Records to use:
(** * PDF-BE: the dispatch and execution core of the document converter

    A shallow embedding of the Go sources

      - models/models.go          Job, JobResult, Job.Cleanup
      - package workers           WorkerPool, EngineManager, the five pool handlers
      - converters/converters.go  the wrappers of the external tools
      - handlers/handlers.go      HandleConvert, selectPool, HandleMerge, HandleRotate
                                  and, in the second block of definitions, the
                                  handlers for split, reorder, compress and the
                                  two extractions

    together with the pieces of the Go standard library they rely on
    (strings.ToLower, path/filepath, fmt.Sscanf with the verb %d).

    Everything the program cannot decide on its own (the outcome of a
    system call or of an external tool, the fresh request id, whether a
    goroutine of a pool receives the Job a request sends) is read from a
    [World] record, so every handler is an executable function of
    its request and of the world it runs in. A handler runs in a small
    monad over the state of one request: the paths it made, the buffer of
    the result channel, and the trace of what it did. A statement ends in
    one of four ways: control goes on, the function returns, the
    goroutine blocks for ever, or it panics.

    Left out, as they change nothing that is observed here: the calls of
    log.Printf and the deferred Close calls. Of [main] the construction
    and the start of the manager are modelled; its ServeMux, the CORS
    middleware and the signal handling are not. [utils.ZipFiles] is no
    part of the sources at hand and is a parameter.

    The file has two parts: the embedding, then the theorems. *)

From Stdlib Require Import ZArith String Ascii List Lia Bool DecimalString.
From stdpp Require Import base decidable option list gmap strings sets.

Local Open Scope Z_scope.

(** Go's [error]: [None] is [nil], [Some msg] an error with that text. *)
Definition error : Type := option string.

Definition isNil (e : error) : bool :=
  match e with None => true | Some _ => false end.

(** The value of a byte, and the byte of a value. *)
Definition code (c : ascii) : Z := Z.of_N (N_of_ascii c).

Definition byte (n : Z) : ascii := ascii_of_N (Z.to_N n).

(** ** Package strings *)

Module GoStrings.

Definition isUpperByte (c : ascii) : bool :=
  (65 <=? code c) && (code c <=? 90).

(** [c += 'a' - 'A'] on an upper-case ASCII letter. *)
Definition lowerByte (c : ascii) : ascii :=
  if isUpperByte c then byte (code c + 32) else c.

(** No byte of the string reaches [utf8.RuneSelf]. *)
Fixpoint isASCII (s : string) : bool :=
  match s with
  | EmptyString => true
  | String c r => (code c <? 128) && isASCII r
  end.

Fixpoint lowerASCII (s : string) : string :=
  match s with
  | EmptyString => EmptyString
  | String c r => String (lowerByte c) (lowerASCII r)
  end.

Section ToLower.

(** [strings.Map(unicode.ToLower, s)]: the path [ToLower] takes for a
    string with a byte outside ASCII. It depends on the Unicode case
    tables of the Go runtime, which are no part of this repository. *)
Variable unicodeLower : string -> string.

Definition ToLower (s : string) : string :=
  if isASCII s then lowerASCII s else unicodeLower s.

End ToLower.

(** An instance of the Unicode path, exact on every valid string whose
    runes outside ASCII have no lower-case mapping: such runes are copied
    and the ASCII letters are lowered. *)
Definition caselessLower : string -> string := lowerASCII.

Fixpoint containsByte (c : ascii) (s : string) : bool :=
  match s with
  | EmptyString => false
  | String d r => Ascii.eqb d c || containsByte c r
  end.

End GoStrings.

(** ** Package path/filepath (Unix) *)

Module GoFilepath.

Definition Separator : ascii := "/"%char.

(** The elements of a path: the substrings between separators. *)
Fixpoint elems (s : string) : list string :=
  match s with
  | EmptyString => [EmptyString]
  | String c r =>
      if Ascii.eqb c Separator then EmptyString :: elems r
      else match elems r with
           | x :: xs => String c x :: xs
           | [] => [String c EmptyString]
           end
  end.

(** One round of the loop of [Clean]; [st] is the output so far, last
    element first. An empty element and a single dot are skipped, a double
    dot removes the last real element when there is one, and is kept in
    front of a path that is not rooted. *)
Definition cleanStep (rooted : bool) (st : list string) (e : string)
  : list string :=
  if String.eqb e "" || String.eqb e "." then st
  else if String.eqb e ".." then
    match st with
    | top :: rest =>
        if String.eqb top ".." then (if rooted then st else e :: st)
        else rest
    | [] => if rooted then [] else [e]
    end
  else e :: st.

Definition cleanElems (rooted : bool) (es : list string) : list string :=
  fold_left (cleanStep rooted) es [].

Definition isRooted (p : string) : bool :=
  match p with
  | String c _ => Ascii.eqb c Separator
  | EmptyString => false
  end.

Definition render (rooted : bool) (st : list string) : string :=
  if rooted then "/" +:+ String.concat "/" (rev st)
  else match st with
       | [] => "."
       | _ => String.concat "/" (rev st)
       end.

Definition Clean (p : string) : string :=
  if String.eqb p "" then "."
  else render (isRooted p) (cleanElems (isRooted p) (elems p)).

(** [Join]: leading empty elements are ignored, the rest is joined with
    separators and cleaned; no element at all gives the empty string. *)
Fixpoint Join (el : list string) : string :=
  match el with
  | [] => ""
  | e :: rest =>
      if String.eqb e "" then Join rest else Clean (String.concat "/" el)
  end.

(** [Ext]: the suffix that starts at the last dot of the last element.
    [extScan] answers [None] as long as neither a dot nor a separator was
    met, reading from the end of the string. *)
Fixpoint extScan (s : string) : option string :=
  match s with
  | EmptyString => None
  | String c r =>
      match extScan r with
      | Some e => Some e
      | None =>
          if Ascii.eqb c "."%char then Some s
          else if Ascii.eqb c Separator then Some ""
          else None
      end
  end.

Definition Ext (path : string) : string := default "" (extScan path).

(** [Base]: the last element of the path, trailing separators removed. *)
Definition Base (path : string) : string :=
  if String.eqb path "" then "."
  else match List.filter (fun e => negb (String.eqb e "")) (elems path) with
       | [] => "/"
       | ne => List.last ne ""
       end.

Definition IsAbs (p : string) : bool := isRooted p.

(** A plain file name: one element that [Clean] keeps as it is. *)
Definition plainName (n : string) : bool :=
  negb (String.eqb n "") && negb (String.eqb n ".")
  && negb (String.eqb n "..") && negb (GoStrings.containsByte Separator n).

(** What [Join] puts in front of a plain file name joined to [dir]. *)
Definition joinBase (dir : string) : string :=
  if String.eqb dir "" then ""
  else (if isRooted dir then "/" else "")
       +:+ match rev (cleanElems (isRooted dir) (elems dir)) with
           | [] => ""
           | l => String.concat "/" l +:+ "/"
           end.

(** [inside p dir]: the path [p] names an entry of the directory [dir],
    that is, [p] is [dir] joined with a plain file name. *)
Definition inside (p dir : string) : Prop :=
  exists n, plainName n = true /\ p = Join [dir; n].

End GoFilepath.

(** ** Package fmt: Sprintf and Sscanf with the verb %d *)

Module GoFmt.

(** [fmt.Sprintf] of an integer with %d. *)
Definition formatInt (z : Z) : string := NilZero.string_of_int (Z.to_int z).

Definition isDigit (c : ascii) : bool := (48 <=? code c) && (code c <=? 57).

(** [ss.SkipSpace] of fmt/scan.go, as Sscanf runs it (a newline is no
    space there): the input after its leading space runes, or [None] for
    the error raised by a newline. The space runes are U+0009 to U+000D,
    U+0020, U+0085, U+00A0, U+1680, U+2000 to U+200A, U+2028, U+2029,
    U+202F, U+205F and U+3000, met here in their UTF-8 encoding. *)
Fixpoint SkipSpace (s : string) : option string :=
  match s with
  | EmptyString => Some s
  | String c r =>
      let n := code c in
      if n =? 10 then None
      else if ((9 <=? n) && (n <=? 13)) || (n =? 32) then SkipSpace r
      else if n =? 194 then
        match r with
        | String d r1 =>
            if (code d =? 133) || (code d =? 160) then SkipSpace r1 else Some s
        | EmptyString => Some s
        end
      else if (n =? 225) || (n =? 226) || (n =? 227) then
        match r with
        | String d (String e r2) =>
            let hit :=
              ((n =? 225) && (code d =? 154) && (code e =? 128))
              || ((n =? 226) && (code d =? 128)
                  && (((128 <=? code e) && (code e <=? 138))
                      || (code e =? 168) || (code e =? 169) || (code e =? 175)))
              || ((n =? 226) && (code d =? 129) && (code e =? 159))
              || ((n =? 227) && (code d =? 128) && (code e =? 128)) in
            if hit then SkipSpace r2 else Some s
        | _ => Some s
        end
      else Some s
  end.

(** The value of the run of decimal digits at the head of the input,
    continuing from [acc]. *)
Fixpoint digitRun (acc : Z) (s : string) : Z :=
  match s with
  | String c r => if isDigit c then digitRun (10 * acc + (code c - 48)) r else acc
  | EmptyString => acc
  end.

(** [ss.scanInt] for %d and a 64-bit int: spaces, an optional sign, at
    least one digit; the token goes through [strconv.ParseInt], which
    refuses a value outside the int64 range. [None] stands for every
    error; whatever follows the digits stays unread. *)
Definition scanInt (s : string) : option Z :=
  match SkipSpace s with
  | None => None
  | Some s1 =>
      let '(neg, s2) :=
        match s1 with
        | String c r =>
            if Ascii.eqb c "+"%char then (false, r)
            else if Ascii.eqb c "-"%char then (true, r)
            else (false, s1)
        | EmptyString => (false, s1)
        end in
      match s2 with
      | String d _ =>
          if isDigit d then
            let v := if neg : bool then - digitRun 0 s2 else digitRun 0 s2 in
            if (- 2 ^ 63 <=? v) && (v <=? 2 ^ 63 - 1) then Some v else None
          else None
      | EmptyString => None
      end
  end.

(** [fmt.Sscanf(str, "%d", &v)]: on an error [v] keeps its value. *)
Definition Sscanf_d (str : string) (v : Z) : Z :=
  match scanInt str with
  | Some x => x
  | None => v
  end.

End GoFmt.

(** ** Package models *)

Module models.

(** [Job]. The field [ResultChan] is the capacity-1 channel the request
    created for this Job; its buffer is the component [chan] of the
    system state below. [Options] is never written nor read. *)
Record Job : Type := {
  ID : string;
  InputPath : string;
  OutputPath : string;
  FromFormat : string;
  ToFormat : string;
  TempDir : string
}.

Record JobResult : Type := {
  Success : bool;
  Error : error;
  Path : string
}.

End models.
Export models.

(** The five pools of the [EngineManager]; a [*workers.WorkerPool] that
    [selectPool] returns is one of them, or [nil]. *)
Inductive Engine : Type :=
| LibreOffice
| Poppler
| ImageMagick
| Pandoc
| Ghostscript.

#[global] Instance Engine_eq_dec : EqDecision Engine.
Proof. solve_decision. Defined.

(** ** The world and the state of one request *)

(** What becomes of a Job that a request sends to the queue of a pool.
    The request cannot decide it: it depends on the goroutines of the
    pool, on the other Jobs in the queue and on the moment the context is
    cancelled (a goroutine at its select may take [ctx.Done] while the
    queue holds the Job). *)
Inductive Fate : Type :=
| Handled     (* a goroutine of the pool receives the Job and runs the handler *)
| Stranded    (* the queue takes the Job and no goroutine ever receives it *)
| Refused.    (* the queue holds 100 Jobs and gets no room: the send blocks *)

(** What the environment answers. *)
Record World : Type := {
  w_uuid : string;                           (* uuid.New().String() *)
  w_mkdirAll : string -> error;              (* os.MkdirAll *)
  w_create : string -> error;                (* os.Create *)
  w_copyIn : string -> error;                (* io.Copy into the created file *)
  w_openUpload : string -> error;            (* fileHeader.Open *)
  w_open : string -> error;                  (* os.Open *)
  w_notExist : string -> bool;               (* os.IsNotExist of os.Stat *)
  w_getwd : string * error;                  (* os.Getwd *)
  w_exec : string -> list string -> string * error;
                                             (* exec.Command(..).CombinedOutput *)
  w_glob : string -> list string;            (* filepath.Glob, error dropped *)
  w_fate : Engine -> Fate                    (* pool.JobQueue <- job *)
}.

Exercise aim: Please count the lines that hold "Type" in this data and report the total alone.

Answer box: 6